L’impostazione leniniana e poi staliniana e maoista fu un’interpretazione unilateralmente semplificata dello sviluppo storico, cioè esposta a un determinismo economicistico che nelle condizioni date non poteva non sfociare in ciò che abbiamo conosciuto. Ad ogni modo, se la Cina è potuta diventare ciò che è oggi, lo deve senza’altro in primo luogo a Mao e ai suoi successori, altrimenti sarebbe una colonia americana sotto gli eredi di Chiang Kai-shek.
L’esempio sovietico e cinese, così come altri equipollenti, mostra come il trasferimento della proprietà giuridica dei mezzi di produzione allo Stato, non comporti necessariamente anche la metamorfosi rivoluzionaria dell’organizzazione della produzione e della società nel suo insieme (cosa che i dirigenti postmaoisti hanno ben chiara). Tanto più che il socialismo non è un modo di produzione particolare (assunto difficile da far comprendere sia di qua che di là della barricata ideologica).

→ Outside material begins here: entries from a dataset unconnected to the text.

(** The invariant of the drag. *)
Lemma dragging_invariant (env : Stores) (marker : Marker) (knob : Knob)
    (moves : list MouseEvent) (v : View) :
  ∃ st,
    dragging env marker knob moves v = Some (st, v.2 ++ [selectMarker marker])
    ∧ markerStart st = val marker
    ∧ (∀ c, markerTarget st = val c →
            marker_ref c ≠ marker_ref marker
            ∧ Z.abs (trackIndex env c - trackIndex env marker) = 1).
Proof.
  induction moves as [|e moves IH] using rev_ind.
  - eexists. split; [reflexivity|]. cbn. split; done.
  - destruct IH as (st & Hrun & Hstart & _).
    rewrite dragging_snoc, Hrun.
    destruct (correspondenceMove_step env marker e st
                (v.2 ++ [selectMarker marker]) Hstart)
      as (st' & -> & Hstart' & Htarget & _).
    eauto.
Qed.

(** C8. During a correspondence drag started from the knob of [marker],
    after any sequence of move events the handlers have not thrown and have
    made no store call beyond the initial selection, and the candidate
    target is never the start marker itself and never a marker whose track
    index (position of its track in [projectStore.tracks]) differs from the
    start marker's track index by anything other than exactly 1; a move
    over a marker whose track is not at distance 1 leaves the candidate
    [null]; and a release while the candidate is [null] adds no
    correspondence. *)
Theorem correspondence_candidate (env : Stores) (marker : Marker)
    (knob : Knob) (moves : list MouseEvent) (v : View) :
  ∃ st : AlignmentViewState,
    dragging env marker knob moves v = Some (st, v.2 ++ [selectMarker marker])
    ∧ (∀ c, markerTarget st = val c →
            marker_ref c ≠ marker_ref marker
            ∧ Z.abs (trackIndex env c - trackIndex env marker) = 1)
    ∧ (∀ before e c,
         moves = before ++ [e] →
         findCandidateMarker env e = val c →
         Z.abs (trackIndex env c - trackIndex env marker) ≠ 1 →
         markerTarget st = null)
    ∧ (markerTarget st = null →
       startCreatingCorrespondence env marker knob moves v
       = Some (released, v.2 ++ [selectMarker marker])).
Proof.
  destruct (dragging_invariant env marker knob moves v)
    as (st & Hrun & Hstart & Htarget).
  exists st. split; [exact Hrun|]. split; [exact Htarget|]. split.
  - intros before e c -> Hover Hfar.
    destruct (dragging_invariant env marker knob before v)
      as (st0 & Hrun0 & Hstart0 & _).
    rewrite dragging_snoc, Hrun0 in Hrun.
    destruct (correspondenceMove_step env marker e st0
                (v.2 ++ [selectMarker marker]) Hstart0)
      as (st' & Hstep & _ & _ & Hnull).
    rewrite Hstep in Hrun. injection Hrun as <-. by eapply Hnull.
  - intros Hnull. unfold startCreatingCorrespondence, startDragging.
    unfold dragging in Hrun. rewrite Hrun. unfold correspondenceUp.
    rewrite Hnull. reflexivity.
Qed.

(** Three tracks in visible order, a marker on each of the first and the
    third and two on the second. *)
Definition videoTrack : Track :=
  {| track_id := "video"; timeSeries := []; isAlignedToReferenceTrack := true |}.

Definition gyroTrack : Track :=
  {| track_id := "gyro"; timeSeries := []; isAlignedToReferenceTrack := false |}.

Definition onImu (ref : nat) : Marker :=
  {| marker_ref := ref; localTimestamp := 1%float; track := imuTrack |}.

Definition onVideo (ref : nat) : Marker :=
  {| marker_ref := ref; localTimestamp := 2%float; track := videoTrack |}.

Definition onGyro (ref : nat) : Marker :=
  {| marker_ref := ref; localTimestamp := 3%float; track := gyroTrack |}.

Definition threeTracks : Stores :=
  {| markers := [onImu 1; onVideo 2; onVideo 3; onGyro 4];
     tracks := [imuTrack; videoTrack; gyroTrack];
     rectLeft := 10%float; rectTop := 20%float |}.

Definition overMarker (index : Z) : MouseEvent :=
  {| clientX := 50%float; clientY := 60%float;
     data_type := Some "marker"; data_marker_index := Some index |}.

(** Dragging from the marker on the first track over the marker on the
    third: the candidate is [null] and the release adds nothing. *)
Lemma correspondence_candidate_witness :
  startCreatingCorrespondence threeTracks (onImu 1) bottom
    [overMarker 1; overMarker 3] (initialState, [])
  = Some (released, [selectMarker (onImu 1)]).
Proof.
  destruct (correspondence_candidate threeTracks (onImu 1) bottom
              [overMarker 1; overMarker 3] (initialState, []))
    as (st & Hrun & _ & Hfar & Hrelease).
  apply Hrelease.
  apply (Hfar [overMarker 1] (overMarker 3) (onGyro 4)).
  - reflexivity.
  - reflexivity.
  - vm_compute. discriminate.
Defined.

Example adjacent_candidate_kept :
  ∃ st calls,
    dragging threeTracks (onImu 1) bottom [overMarker 3; overMarker 2]
      (initialState, []) = Some (st, calls)
    ∧ markerTarget st = val (onVideo 3).
Proof. eexists _, _. split; reflexivity. Qed.
(** * The orbit updater (pkg/update/update.go)

    A shallow embedding of the update client: path construction, the
    cache check of [Get], the staged install of [Download] and the
    metadata refresh of [UpdateMetadata], over an explicit model of the
    file system and of the collaborators the package calls. *)

From stdpp Require Import base strings gmap list.
From Stdlib Require Import ZArith Ascii String.
From Stdlib.Strings Require Import Byte.

Local Open Scope Z_scope.
Local Open Scope string_scope.

(** ** Go's [path] package

    [path.Join], [path.Clean], [path.Base] and [path.Dir] of the Go library,
    after their documented behaviour, on the slash-separated elements of
    the path. *)
Module path.

Definition slash : ascii := "/"%char.

(** The elements between slashes; [split "a//b" = ["a"; ""; "b"]]. *)
Fixpoint split (s : string) : list string :=
  match s with
  | EmptyString => [EmptyString]
  | String c r =>
      if Ascii.eqb c slash then EmptyString :: split r
      else match split r with
           | h :: t => String c h :: t
           | [] => [String c EmptyString]
           end
  end.

(** [strings.Join elems "/"]. *)
Fixpoint join (l : list string) : string :=
  match l with
  | [] => ""
  | x :: r => match r with [] => x | _ :: _ => x +:+ "/" +:+ join r end
  end.

Definition IsAbs (p : string) : bool :=
  match p with String c _ => Ascii.eqb c slash | EmptyString => false end.

(** One element of [Clean]'s scan; [stack] is the output so far, last
    element first.  Empty and "." elements are dropped, ".." removes the
    element before it, is dropped at the root, and is kept at the start of
    a relative path. *)
Definition clean_step (rooted : bool) (stack : list string) (e : string)
  : list string :=
  if decide (e = "" ∨ e = ".") then stack
  else if decide (e = "..") then
    match stack with
    | top :: rest => if decide (top = "..") then e :: stack else rest
    | [] => if rooted then [] else [e]
    end
  else e :: stack.

Definition Clean (p : string) : string :=
  let rooted := IsAbs p in
  let out := (if rooted then "/" else "")
             +:+ join (rev (foldl (clean_step rooted) [] (split p))) in
  if decide (out = "") then "." else out.

(** [Join] ignores empty elements and cleans the result; all elements
    empty gives the empty string. *)
Definition Join (elem : list string) : string :=
  let ne := filter (λ e, e ≠ "") elem in
  match ne with
  | [] => ""
  | _ :: _ => Clean (join ne)
  end.

(** [Base]: the last element, trailing slashes removed; "." for the empty
    path and "/" for a path of slashes only. *)
Definition Base (p : string) : string :=
  match last (filter (λ e, e ≠ "") (split p)) with
  | Some e => e
  | None => if decide (p = "") then "." else "/"
  end.

(** [Dir]: everything up to the final slash, cleaned. *)
Definition Dir (p : string) : string :=
  match split p with
  | [] | [_] => Clean ""
  | cs => Clean (join (removelast cs) +:+ "/")
  end.

(** An element that [Clean] keeps as it is. *)
Definition plain (e : string) : Prop :=
  e ≠ "" ∧ e ≠ "." ∧ e ≠ ".." ∧ split e = [e].

End path.

(** ** Go's [path/filepath] package, on a slash-separated file system. *)
Module filepath.
Definition Join := path.Join.
Definition Base := path.Base.
Definition Dir := path.Dir.
End filepath.

(** ** Errors

    Go error values: the sentinel [os.ErrNotExist], go-tuf's
    [client.ErrLatestSnapshot], other library and system errors, and the
    constructors of github.com/pkg/errors. *)
Inductive error : Type :=
| ErrNotExist
| ErrLatestSnapshot (version : Z)
| Errno (name : string)
| New (msg : string)
| Wrap (cause : error) (msg : string).

#[global] Instance error_eq_dec : EqDecision error.
Proof. solve_decision. Defined.

Module errors.

(** [errors.Cause]: the innermost error under the wrappers. *)
Fixpoint Cause (e : error) : error :=
  match e with
  | Wrap c _ => Cause c
  | _ => e
  end.

(** [errors.Is err os.ErrNotExist]: some error of the chain is the
    sentinel. *)
Fixpoint Is_NotExist (e : error) : bool :=
  match e with
  | ErrNotExist => true
  | Wrap c _ => Is_NotExist c
  | _ => false
  end.

End errors.


(** ** The world: file system and trace

    A file-system entry carries Go's [os.FileMode] (type bits and
    permission bits in one integer) and, for a file, its bytes. *)
Record node : Type := mkNode { mode : Z; data : list Byte.byte }.

#[global] Instance byte_eq_dec : EqDecision Byte.byte := Byte.byte_eq_dec.

(** What the code does to its collaborators, latest first. *)
Inductive event : Type :=
| EvLookup (repoPath : string)                (* client.Target *)
| EvFetch (repoPath : string)                 (* client.Download *)
| EvExec (name arg : string)                  (* exec.Command(name, arg) *)
| EvDownload (repoPath localPath : string).   (* a call of Updater.Download *)

Record World : Type := mkWorld { fs : gmap string node; log : list event }.

Definition set_fs (f : gmap string node → gmap string node) (w : World) : World :=
  {| fs := f (fs w); log := log w |}.
(** * collect_info: a shallow embedding of [collect_info.py]

    The program fetches release information for a fixed set of operating
    systems and browsers and prints one JSON document.  This file embeds
    its text processing (wikitext field extraction, reference removal,
    date parsing, the Opera listing parser), its per-source fetchers, the
    aggregator and the serializer, and proves properties of them.

    Modelling conventions.
    - A Python [str] is a [string]; each character stands for the code
      point of the same number (0..255).  On this range [\d] is [0-9] and
      [\s] / [str.strip] whitespace is 9..13, 28..32, 133 and 160.
    - Python exceptions are the [Raise] branch of [result].
    - Values decoded from JSON are the type [json]; numbers are the
      integers.
    - [int] on a text raises beyond 4300 digits, the default of
      [sys.int_max_str_digits].
    - The third-party parsers (mwparserfromhell, BeautifulSoup's HTML
      parser) and the builtin ordering and [repr] of containers are
      fields of the class [Library]; the regular expressions of the source
      are written with the backtracking combinators of [Module Re]. *)

From Stdlib Require Import String Ascii List ZArith Lia Bool Arith.
From Stdlib Require Import Sorting.Permutation Sorting.Sorted.
From Stdlib Require Decimal DecimalString DecimalZ DecimalPos DecimalFacts.
Import ListNotations.
#[local] Set Warnings "-register-all".
Local Open Scope string_scope.
Local Open Scope list_scope.

(** ** Characters and strings *)

Definition is_digit (c : ascii) : bool :=
  let n := nat_of_ascii c in ((48 <=? n) && (n <=? 57))%nat.

Definition is_space (c : ascii) : bool :=
  let n := nat_of_ascii c in
  (((9 <=? n) && (n <=? 13)) || ((28 <=? n) && (n <=? 32))
   || (n =? 133) || (n =? 160))%nat.

Definition newline : ascii := ascii_of_nat 10.

Definition not_char (a c : ascii) : bool := negb (Ascii.eqb a c).
Definition any_char (c : ascii) : bool := true.

(** [s.startswith(p)], returning what follows the prefix. *)
Fixpoint strip_prefix (p s : string) : option string :=
  match p with
  | EmptyString => Some s
  | String a p' =>
      match s with
      | String b s' => if Ascii.eqb a b then strip_prefix p' s' else None
      | EmptyString => None
      end
  end.

(** [p in s] *)
Fixpoint contains (p s : string) : bool :=
  match strip_prefix p s with
  | Some _ => true
  | None => match s with
            | String _ s' => contains p s'
            | EmptyString => false
            end
  end.

Fixpoint string_forall (f : ascii -> bool) (s : string) : bool :=
  match s with
  | EmptyString => true
  | String c s' => f c && string_forall f s'
  end.

Fixpoint lstrip (s : string) : string :=
  match s with
  | String c s' => if is_space c then lstrip s' else s
  | EmptyString => EmptyString
  end.

Fixpoint rstrip (s : string) : string :=
  match s with
  | EmptyString => EmptyString
  | String c s' =>
      match rstrip s' with
      | EmptyString => if is_space c then EmptyString else String c EmptyString
      | r => String c r
      end
  end.

(** [s.strip()] *)
Definition strip (s : string) : string := rstrip (lstrip s).

(** The value of a run of decimal digits, most significant first. *)
Fixpoint digits_value (acc : Z) (s : string) : Z :=
  match s with
  | EmptyString => acc
  | String c s' => digits_value (10 * acc + Z.of_nat (nat_of_ascii c - 48)) s'
  end.

(** ** Exceptions *)

Inductive exn : Type :=
| HTTPError | JSONDecodeError | IndexError | KeyError
| TypeError | AttributeError | ValueError.

Inductive result (A : Type) : Type :=
| Ok (a : A)
| Raise (e : exn).
Arguments Ok {A} a.
Arguments Raise {A} e.

Definition bind {A B} (r : result A) (k : A -> result B) : result B :=
  match r with
  | Ok a => k a
  | Raise e => Raise e
  end.

Notation "x <- r ;; k" := (bind r (fun x => k))
  (at level 61, r at next level, right associativity).

(** The number of digits [int] accepts in a text,
    [sys.int_max_str_digits]: 4300 unless the interpreter is told
    otherwise. *)
Definition INT_MAX_STR_DIGITS : nat := 4300.

(** [int(s)] on the strings the program passes to it: runs of digits.
    Anything else is a [ValueError], and so is a run of more than
    [INT_MAX_STR_DIGITS] digits, leading zeros counted. *)
Definition py_int (s : string) : result Z :=
  match s with
  | EmptyString => Raise ValueError
  | _ => if string_forall is_digit s
            && (String.length s <=? INT_MAX_STR_DIGITS)%nat
         then Ok (digits_value 0 s)
         else Raise ValueError
  end.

Il comunismo – scrisse Marx – non è un ideale al quale la realtà dovrà conformarsi, non è uno stato di cose che debba essere instaurato. Il comunismo è il movimento reale che abolisce lo stato di cose presenti. E ciò presuppone lo sviluppo universale della forza produttiva e le relazioni mondiali che il comunismo implica.
Però c’è qualcosa che non torna. Prendiamo la Cina, va bene. Mi ricordo un mio amico, che faceva parte di Servire Il Pollo, il quale mi spiegava pazientemente perché la Cina era meglio dell’URSS. Semplice: la rivoluzione cinese era partita dalle campagne, quella russa dalle città. Così era più ortodosso, diceva, il che significava che c’erano più possibilità di successo. Faccenduole come il Grande Balzo in Avanti non lo smuovevano, e io non amavo contraddirlo, perché era tanto un bravo ragazzo.
RispondiEliminaAdesso l’ho perso di vista, ma se dovessi incontrarlo di nuovo spero non mi venga a dire “visto? Avevo ragione”, sulla base del fatto che obiettivamente c’è stato un progresso nel tenore di vita dei cinesi e anche nella potenza complessiva della Cina. Se me lo dicesse, prenderei il coraggio a due mani, e gli spiegherei che la Cina è progredita precisamente perché è il paese più capitalista del mondo, nel senso maxweberiano. Forse non occorrerebbe spiegarglielo, ma se per caso non capisse lo porterei in via Paolo Sarpi a Milano una domenica, per fargli vedere i cinesi che lavorano come bestie. Poi, se non avesse ancora capito, gli farei intervistare qualche cinese che conosco io, che gli spiegherebbe ingenuamente come mai un colore poco più scuro della pelle gli sembra rivoltante, tanto che quando vanno al mare stanno vestiti, anche se non sono musulmani. Che c’entra questo con il PIL che aumenta? Mi sa che c’entra.
Tutto ciò posto, ancora non ho capito in cosa consiste il nuovo modo di produzione che succede(rà) alla rivoluzione e alla dittatura del proletariato. Ho solo capito che certamente non è quello attuale cinese.
aver capito che non è quello attuale cinese è già un balzo in avanti.